In your reply, reproduce the lines from the first one below to the line containing "(view : S -> V).", inclusive, exactly as they stand.
===== Data for review
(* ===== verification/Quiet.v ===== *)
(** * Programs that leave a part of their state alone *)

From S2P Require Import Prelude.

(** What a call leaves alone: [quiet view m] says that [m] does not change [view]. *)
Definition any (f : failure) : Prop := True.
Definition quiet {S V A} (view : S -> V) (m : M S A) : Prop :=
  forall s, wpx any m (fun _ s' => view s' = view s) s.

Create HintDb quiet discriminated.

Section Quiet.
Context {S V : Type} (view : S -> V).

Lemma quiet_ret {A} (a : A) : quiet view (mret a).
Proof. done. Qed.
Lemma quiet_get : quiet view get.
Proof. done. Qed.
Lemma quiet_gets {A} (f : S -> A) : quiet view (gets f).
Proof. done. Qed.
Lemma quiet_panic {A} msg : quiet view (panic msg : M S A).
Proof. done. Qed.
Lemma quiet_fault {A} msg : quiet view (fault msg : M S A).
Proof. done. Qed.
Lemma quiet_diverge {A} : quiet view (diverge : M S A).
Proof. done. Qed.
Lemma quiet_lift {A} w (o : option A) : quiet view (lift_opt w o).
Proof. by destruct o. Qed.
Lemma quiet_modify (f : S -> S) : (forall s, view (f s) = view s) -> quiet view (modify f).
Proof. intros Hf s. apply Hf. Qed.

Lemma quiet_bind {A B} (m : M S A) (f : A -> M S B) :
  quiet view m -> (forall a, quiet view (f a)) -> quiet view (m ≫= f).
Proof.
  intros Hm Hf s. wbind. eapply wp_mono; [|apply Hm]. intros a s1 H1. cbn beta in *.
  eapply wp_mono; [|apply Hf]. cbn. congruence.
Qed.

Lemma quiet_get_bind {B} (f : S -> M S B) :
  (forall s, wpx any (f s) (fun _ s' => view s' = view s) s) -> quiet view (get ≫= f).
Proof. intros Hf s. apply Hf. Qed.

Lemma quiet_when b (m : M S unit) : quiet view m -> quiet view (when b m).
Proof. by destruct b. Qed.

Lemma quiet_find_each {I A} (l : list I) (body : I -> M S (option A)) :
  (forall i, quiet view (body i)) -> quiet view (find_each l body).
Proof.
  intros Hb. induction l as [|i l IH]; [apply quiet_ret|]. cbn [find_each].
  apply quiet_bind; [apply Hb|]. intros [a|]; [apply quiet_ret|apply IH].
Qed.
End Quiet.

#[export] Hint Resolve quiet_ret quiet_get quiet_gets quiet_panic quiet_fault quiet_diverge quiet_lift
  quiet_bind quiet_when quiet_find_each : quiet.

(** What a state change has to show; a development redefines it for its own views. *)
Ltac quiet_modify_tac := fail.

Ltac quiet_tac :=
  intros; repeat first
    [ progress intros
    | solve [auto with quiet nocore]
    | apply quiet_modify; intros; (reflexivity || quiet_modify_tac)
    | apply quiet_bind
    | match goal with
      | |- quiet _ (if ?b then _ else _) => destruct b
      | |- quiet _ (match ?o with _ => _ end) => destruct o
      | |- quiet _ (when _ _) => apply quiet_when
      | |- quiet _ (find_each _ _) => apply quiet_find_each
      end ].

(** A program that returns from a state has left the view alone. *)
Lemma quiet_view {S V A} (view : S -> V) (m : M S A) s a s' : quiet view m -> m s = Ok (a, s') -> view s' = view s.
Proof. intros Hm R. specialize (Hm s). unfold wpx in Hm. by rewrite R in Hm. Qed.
==========
> **Written response**:
(* ===== verification/Quiet.v ===== *)
(** * Programs that leave a part of their state alone *)

From S2P Require Import Prelude.

(** What a call leaves alone: [quiet view m] says that [m] does not change [view]. *)
Definition any (f : failure) : Prop := True.
Definition quiet {S V A} (view : S -> V) (m : M S A) : Prop :=
  forall s, wpx any m (fun _ s' => view s' = view s) s.

Create HintDb quiet discriminated.

Section Quiet.
Context {S V : Type} (view : S -> V).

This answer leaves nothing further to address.